(* ===== verification/Kurrent.v ===== *)
(** * The KurrentDB event store ([kurrentdb/eventstore.go], [kurrentdb/errors.go])

    A store over the client of [KurrentClient]: streams, their order and the
    checks of an append are the server's, and the store translates numbering,
    metadata and errors.  Logging is left out. *)
From S2P Require Import Prelude Core Iter Registry Context Log Backoff MemStore KurrentClient.

(** ** Errors ([errors.go]) *)
Section errors.
Context `{C : KurrentClient W}.

Definition sentinelFor (err : error) : option sentinel :=
  match error_code err with
  | None => None
  | Some (ErrorCodeResourceNotFound | ErrorCodeStreamDeleted | ErrorCodeStreamTombstoned) => Some ErrStreamNotFound
  | Some ErrorCodeResourceAlreadyExists => Some ErrStreamExists
  | Some _ => None
  end.

(** [mapError] of an error. *)
Definition map_err (op : string) (err : error) : error :=
  if errors_Is err io_EOF then err
  else match sentinelFor err with
       | Some sentinel => Errorf2 op (Sentinel sentinel) err
       | None => Errorf op err
       end.

Definition mapError (op : string) (err : option error) : option error :=
  match err with None => None | Some err => Some (map_err op err) end.

Definition isNotFound (err : error) : bool :=
  match error_code err with Some c => bool_decide (c = ErrorCodeResourceNotFound) | None => false end.

Definition isWrongExpectedVersion (err : error) : bool :=
  match error_code err with
  | Some (ErrorCodeWrongExpectedVersion | ErrorCodeStreamRevisionConflict) => true
  | _ => false
  end.

Definition expectationError (revision : StreamState) (err : error) : option error :=
  if negb (isWrongExpectedVersion err) then None
  else match revision with
       | NoStream => Some (Errorf2 "save events to stream" (Sentinel ErrStreamExists) err)
       | StreamExists => Some (Errorf2 "save events to stream" (Sentinel ErrStreamNotFound) err)
       | _ => None
       end.

Definition isRetryableError (err : error) : bool :=
  match error_code err with
  | Some ErrorCodeNotLeader => true
  | _ =>
    match grpc_FromError err with
    | None => false
    | Some (Unavailable | DeadlineExceeded | ResourceExhausted | Aborted) => true
    | Some (OtherCode _) => false
    end
  end.
End errors.

(** ** The store ([eventstore.go]) *)

(** KurrentDB's own metadata keys of an event's chain. *)
Definition k_correlationIDKey : string := "$correlationId".
Definition k_causationIDKey : string := "$causationId".

Definition readToEnd : Z := max_int64.
Definition scanLimit : Z := 4096.

Definition without_chain (md : gmap string any) : gmap string any :=
  delete k_causationIDKey (delete k_correlationIDKey md).

(** [metadata[key] = id], unless there is no id. *)
Definition with_id (key id : string) (md : gmap string any) : gmap string any :=
  if bool_decide (id = "") then md else <[key := AnyString id]> md.

Definition kurrent_metadata (ev : Envelope) : gmap string any :=
  with_id k_causationIDKey (CausationID ev)
    (with_id k_correlationIDKey (CorrelationID ev) (without_chain (default ∅ (Metadata ev)))).

(** [id, _ := metadata[key].(string)] *)
Definition string_at (key : string) (md : gmap string any) : string :=
  match md !! key with Some (AnyString s) => s | _ => "" end.

Definition hasPrefix (streamID : string) (prefixes : list string) : bool :=
  if bool_decide (prefixes = []) then true
  else existsb (λ p, String.prefix p streamID) prefixes.

Definition isSystemRecord (r : RecordedEvent) : bool :=
  String.prefix "$" (re_StreamID r) || String.prefix "$" (re_EventType r).

(** The expectation [Save] sends. *)
Definition stream_state (revision : StreamState) : outcome (result error KStreamState) :=
  match revision with
  | Any => Returns (Ok KAny)
  | NoStream => Returns (Ok KNoStream)
  | StreamExists => Returns (Ok KStreamExists)
  | Revision rev =>
    raw ← Revision_ToRawInt64 rev;
    let n := u64 raw in
    Returns (Ok (if n =? 0 then KNoStream else KRevision (u64 (n - 1))))
  | OtherState _ => Returns (Fail (Errorf "unsupported revision type" (Sentinel ErrInvalidRevision)))
  end.

Section store.
Context `{J : JSON, C : KurrentClient W, B : BackoffOps}.

Definition kurrent_event (reg : Registry) (ev : Envelope) : result error EventData :=
  match EncodeEvent (env_Event ev) reg with
  | Fail e => Fail (Errorf "save events to stream" e)
  | Ok data =>
    match EncodeMetadata (Some (kurrent_metadata ev)) with
    | Fail e => Fail (Errorf "save events to stream" e)
    | Ok md =>
      let name := match env_Event ev with Some e => ev_EventType e | None => "" end in
      Ok (mkEventData (EventID ev) name data md)
    end
  end.

Fixpoint kurrent_events (reg : Registry) (evs : list Envelope) : result error (list EventData) :=
  match evs with
  | [] => Ok []
  | ev :: evs => ed ← kurrent_event reg ev; eds ← kurrent_events reg evs; Ok (ed :: eds)
  end.

(** The function passed to [backoff.RetryNotifyWithData]. *)
Definition try_append (streamID : string) (streamState : KStreamState) (kEvents : list EventData) (w : W) :
    option WriteResult * option error * W :=
  match AppendToStream streamID streamState kEvents w with
  | (Ok result, w) => (Some result, None, w)
  | (Fail err, w) =>
    if isRetryableError err then
      match ctx_Err_at w with
      | Some ctxErr => (None, Some (Permanent (Errorf2 "" ctxErr err)), w)
      | None => (None, Some err, w)
      end
    else (None, Some (Permanent err), w)
  end.

Definition currentRevision (streamID : string) (w : W) : option StreamState * W :=
  match ReadStream streamID Backwards End_ false 1 w with
  | (Fail _, w) => (None, w)
  | (Ok streamer, w) =>
    let '(res, streamer) := Recv streamer in
    let rev := match res with
               | Ok kEvent => Some (Revision (u64 (re_EventNumber (OriginalEvent kEvent) + 1)))
               | Fail err => if isNotFound err then Some (Revision 0) else None
               end in
    (rev, streamer_Close streamer w)
  end.

(** What [Save] returns for the error of the retry loop. *)
Definition save_error (streamID : string) (revision : StreamState) (err : error) (w : W) :
    AppendResult * option error * W :=
  match isWrongExpectedVersion err, revision with
  | true, Revision rev =>
    let '(actual, w) := currentRevision streamID w in
    (failed_append streamID, Some (StreamRevisionConflictError streamID (Some (Revision rev)) actual), w)
  | _, _ =>
    match expectationError revision err with
    | Some expectation => (failed_append streamID, Some expectation, w)
    | None => (failed_append streamID, Some (map_err "save events to stream" err), w)
    end
  end.

Definition kurrent_Save (newBackoff : BackOff) (ctx : values) (reg : Registry) (evs : list Envelope) (revision : StreamState) (w : W) :
    outcome (AppendResult * option error * W) :=
  match evs with
  | [] => Returns (mkAppendResult true "" 0 0, None, w)
  | env0 :: _ =>
    let streamID := StreamID env0 in
    match validate streamID evs with
    | Some e => Returns (failed_append streamID, Some e, w)
    | None =>
      match kurrent_events reg evs with
      | Fail e => Returns (failed_append streamID, Some e, w)
      | Ok kEvents =>
        streamState ← stream_state revision;
        match streamState with
        | Fail e => Returns (failed_append streamID, Some e, w)
        | Ok streamState =>
          let '(res, err, w) :=
            RetryWithData (try_append streamID streamState kEvents) (WithContext newBackoff ctx) w in
          match err, res with
          | Some err, _ => Returns (save_error streamID revision err w)
          | None, Some result =>
            Returns (mkAppendResult true streamID (u64 (wr_NextExpectedVersion result + 1)) (wr_CommitPosition result), None, w)
          | None, None => Panics "nil pointer dereference"
          end
        end
      end
    end
  end.
(* ===== verification/MemWorld.v ===== *)
(** * The in-memory store as the store of a command handler

    The interface [EventStoreLaws] of [CommandHandler] discharged by
    [memory.EventStore]: a world made of the store of [MemStore], a clock, a
    source of UUIDs and a script of saves by other writers, one of which runs
    before every operation of the handler.  [mw_room] bounds how many more
    events the process can hold. *)
From S2P Require Import Prelude Core Iter Registry Samples Context Log MemStore Backoff CommandHandler.
From stdpp Require Import pretty.
#[local] Open Scope Z_scope.

Record MemWorld : Type := mkMemWorld {
  mw_store : EventStore;
  mw_reg : Registry;
  mw_script : list (list Envelope * StreamState);
  mw_clock : Z;
  mw_uuid : Z;
  mw_room : Z;
}.

Section world.
Context `{J : JSON}.

Definition with_store (s : EventStore) (room : Z) (w : MemWorld) : MemWorld :=
  mkMemWorld s (mw_reg w) (mw_script w) (mw_clock w) (mw_uuid w) room.

(** Save, in a process that can still hold [mw_room] events. *)
Definition save_in_room (evs : list Envelope) (st : StreamState) (w : MemWorld) :
    AppendResult * option error * MemWorld :=
  if mw_room w <? zlen evs then (failed_append "", Some (New "out of memory"), w)
  else let '(res, err, s) := MemStore.Save (mw_clock w) (mw_reg w) evs st (mw_store w) in
       (res, err, with_store s (mw_room w - zlen evs) w).

(** The next save of another writer, if any is left. *)
Definition interfere (w : MemWorld) : MemWorld :=
  match mw_script w with
  | [] => w
  | (evs, st) :: script =>
    let w := mkMemWorld (mw_store w) (mw_reg w) script (mw_clock w) (mw_uuid w) (mw_room w) in
    (save_in_room evs st w).2
  end.

Definition mem_load (id : string) (st : StreamState) (w : MemWorld) :
    result error (list Envelope * option error) * MemWorld :=
  let w := interfere w in
  match MemStore.LoadStreamFrom (mw_reg w) id st (mw_store w) with
  | Fail e => (Fail e, w)
  | Ok it =>
    match All (S (length (stream (mw_store w) id))) None it with
    | Some (evs, err, _) => (Ok (evs, err), w)
    | None => (Fail (New "unreachable"), w)
    end
  end.

#[export] Instance mem_ops : EventStoreOps MemWorld := {
  LoadStreamFrom := mem_load;
  Save evs st w := save_in_room evs st (interfere w);
  uuid_New w := (mw_uuid w + 1, mkMemWorld (mw_store w) (mw_reg w) (mw_script w) (mw_clock w)
                                   (mw_uuid w + 1) (mw_room w));
  time_Now w := (mw_clock w + 1, mkMemWorld (mw_store w) (mw_reg w) (mw_script w) (mw_clock w + 1)
                                   (mw_uuid w) (mw_room w));
}.
End world.

Section laws.
Context `{J : JSON, !JSONLaws J}.

Record mem_views (w : MemWorld) (l : log) : Prop := {
  mv_rep : represents (mw_reg w) (mw_store w) l;
  mv_reg : registry_wf (mw_reg w);
  mv_open : closed (mw_store w) = false;
  mv_uuid : 0 ≤ mw_uuid w;
  mv_room : 0 ≤ mw_room w ∧ zlen l + mw_room w < two64 - 1;
}.

(** The call as a whole-history operation of [MemStore]. *)
Definition op_of (evs : list Envelope) (st : StreamState) (w : MemWorld) : save_op :=
  mkSaveOp (mw_clock w) (mw_reg w) evs st.

Lemma log_save_prefix op l : l `prefix_of` (log_save op l).2.
Proof. unfold log_save. repeat case_match; simpl; try done. by eexists. Qed.

Lemma save_in_room_spec evs st w l res err w' :
  mem_views w l → save_in_room evs st w = (res, err, w') →
  (mem_views w' l ∧ ∃ e, err = Some e) ∨
  (mem_views w' (log_save (op_of evs st w) l).2 ∧ reports (res, err) (log_save (op_of evs st w) l).1).
Proof.
  intros [Hrep Hwf Hopen Hu [Hr0 Hr]]. unfold save_in_room.
  destruct (Z.ltb_spec (mw_room w) (zlen evs)); [intros ?; simplify_eq; left; split; [by split|by eexists]|].
  destruct (Save_step (mw_reg w) (op_of evs st w) _ _ Hrep Hwf (λ _ _ H, H) Hopen)
    as (res' & e' & s' & Heq & Hv & Hrep' & Hopen' & Hlen); [unfold op_of; cbn; lia|].
  cbn [op_of so_now so_reg so_events so_revision] in Heq. rewrite Heq. intros ?; simplify_eq. right. split; [|done].
  pose proof (zlen_nonneg evs). cbn [op_of so_events] in Hlen.
  split; cbn [with_store mw_reg mw_store mw_uuid mw_room]; try done. unfold op_of in *; lia.
Qed.

Lemma interfere_views w l : mem_views w l → ∃ l', l `prefix_of` l' ∧ mem_views (interfere w) l'.
Proof.
  intros Hv. unfold interfere. destruct (mw_script w) as [|[evs st] script]; [by exists l|].
  set (w0 := mkMemWorld _ _ script _ _ _).
  assert (mem_views w0 l) as Hv0 by (destruct Hv; by split).
  destruct (save_in_room evs st w0) as [[res err] w'] eqn:HS.
  destruct (save_in_room_spec _ _ _ _ _ _ _ Hv0 HS) as [[H _]|[H _]]; [by exists l|].
  eexists. split; [apply log_save_prefix|exact H].
Qed.

#[export] Instance mem_laws : EventStoreLaws MemWorld mem_views.
Proof.
  split.
  - intros w l [Hrep _ _ _ []]. split; [apply Hrep|lia].
  - intros id st w r w' l Hv Hst. cbn [LoadStreamFrom mem_ops]. unfold mem_load.
    destruct (interfere_views _ _ Hv) as (l1 & Hp & Hv1). pose proof Hv1 as [Hrep _ _ _ Hb].
    pose proof (LoadStreamFrom_spec _ id st _ _ Hrep Hst ltac:(lia)) as HL.
    rewrite (Forall2_length _ _ _ (rep_stream_decodes _ _ _ id Hrep)).
    destruct (load_error st _) as [se|] eqn:Hle.
    + destruct HL as (e & -> & _). intros ?; simplify_eq. by exists l1, l1.
    + destruct HL as (it & it' & -> & ->). intros ?; simplify_eq. exists l1, l1. by rewrite Hle.
  - intros id evs st w res err w' l Hv Hst Hne Hvalid. cbn [Save mem_ops]. intros HS.
    destruct (interfere_views _ _ Hv) as (l1 & Hp & Hv1). exists l1.
    destruct (save_in_room_spec _ _ _ _ _ _ _ Hv1 HS) as [[H [e ->]]|[H Hrep]]; [by exists l1|].
    eexists. split; [done|]. split; [exact H|].
    destruct err as [e|]; [apply log_save_prefix|]. revert Hrep. unfold log_save, op_of.
    cbn [so_events so_reg so_revision so_now]. destruct evs as [|env evs]; [done|].
    assert (StreamID env = id) as -> by (eapply valid_batch_stream; [done|constructor]).
    rewrite Hvalid. destruct (forallb _ _); [|done]. cbn [negb].
    destruct (expectation_holds st _); [|done]. cbn [fst snd reports]. intros ->.
    split_and!; [done..|]. by eexists.
  - intros w u w' l [? ? ? ? ?] [= <- <-]. split; [unfold uuid_Nil; lia|]. exists l. split; [done|].
    split; cbn; (done || lia).
  - intros w t w' l [? ? ? ? ?] [= <- <-]. exists l. split; [done|]. by split.
Qed.
End laws.

(** ** A retry loop and a UUID printer that satisfy the laws *)

#[export] Instance sampleUUID : UUIDString := λ u, "u" +:+ pretty u.

#[export] Instance sampleUUIDLaws : UUIDLaws sampleUUID.
Proof.
  split; [done|]. intros u v H. unfold uuid_String, sampleUUID in H.
  apply (inj (String.append "u")) in H. by apply (inj (pretty (A := Z))) in H.
Qed.

(** ** Sample worlds *)
Definition sample_world (script : list (list Envelope * StreamState)) : MemWorld :=
  mkMemWorld NewEventStore sample_registry script 1 0 1000.

Definition place_order : Command := mkCommand "orders.Place" "o-1" "PlaceOrder" "".

(** Counts the events of the stream; every command places one more. *)
Definition count_evolve (n : nat) (_ : Envelope) : nat := S n.
Definition count_decide (n : nat) (cmd : Command) : result error (list (option Event)) :=
  Ok [Some (order_placed (cmd_AggregateID cmd) (pretty n))].
Definition reject_second (n : nat) (cmd : Command) : result error (list (option Event)) :=
  match n with O => count_decide n cmd | _ => Fail (New "already placed") end.

(** A save by another writer. *)
Definition other_save : list Envelope * StreamState :=
  ([sample_envelope 77 "o-1" (order_shipped "o-1" "x")], Any).

Lemma sample_registry_wf : registry_wf sample_registry.
Proof.
  destruct (register_all_inv [ByZero (order_placed "" ""); ByZero (order_shipped "" "")]
    emptyRegistry sample_registry emptyRegistry_wf) as [H _]; [|exact H].
  vm_compute. reflexivity.
Qed.

Lemma sample_world_views script : mem_views (sample_world script) [].
Proof.
  split; cbn; [apply NewEventStore_represents|apply sample_registry_wf|done|done|].
  split; vm_compute; done.
Qed.

(** ** A pinned revision and a writer in between

    The handler's first read ignores the pinned revision, and the save checks
    the revision the caller pinned, not the one that was read.  When another
    writer brings the stream to that revision between the two, the events
    decided on the shorter history are saved. *)
Definition stale_run : AppendResult * option error * MemWorld :=
  NewCommandHandler 0%nat count_evolve count_decide [WithStreamState (Revision 1)] ∅ place_order
    (sample_world [([], Any); other_save]).

(** C40: A handler with a pinned Revision can save a decision made on a stale
    history: its first load ignores the pinned revision, so when another
    writer brings the stream to exactly that revision between the load and the
    save, the events decided on the shorter history are appended, although the
    decider answers differently on the stream they are appended to. *)
Theorem pinned_revision_decides_on_stale_state :
  stale_run.1.2 = None ∧ Successful stale_run.1.1 = true ∧
  ∃ e1 e2,
    (mem_load "o-1" Any stale_run.2).1 = Ok ([e1; e2], None) ∧
    ev_data <$> env_Event e1 = Some "x" ∧
    count_decide (foldl count_evolve 0%nat []) place_order = Ok [env_Event e2] ∧
    count_decide (foldl count_evolve 0%nat [e1]) place_order ≠ Ok [env_Event e2].
Proof.
  split; [vm_compute; reflexivity|]. split; [vm_compute; reflexivity|].
  do 2 eexists. split; [vm_compute; reflexivity|].
  split; [reflexivity|]. split; [reflexivity|]. vm_compute. discriminate.
Qed.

# # # #

[What to produce] What you return should be exactly the lines above, starting at the one with "- intros id st" and ending at the one with "by exists l1, l1.", and nothing else.

[Answer box]
  - intros id st w r w' l Hv Hst. cbn [LoadStreamFrom mem_ops]. unfold mem_load.
    destruct (interfere_views _ _ Hv) as (l1 & Hp & Hv1). pose proof Hv1 as [Hrep _ _ _ Hb].
    pose proof (LoadStreamFrom_spec _ id st _ _ Hrep Hst ltac:(lia)) as HL.
    rewrite (Forall2_length _ _ _ (rep_stream_decodes _ _ _ id Hrep)).
    destruct (load_error st _) as [se|] eqn:Hle.
    + destruct HL as (e & -> & _). intros ?; simplify_eq. by exists l1, l1.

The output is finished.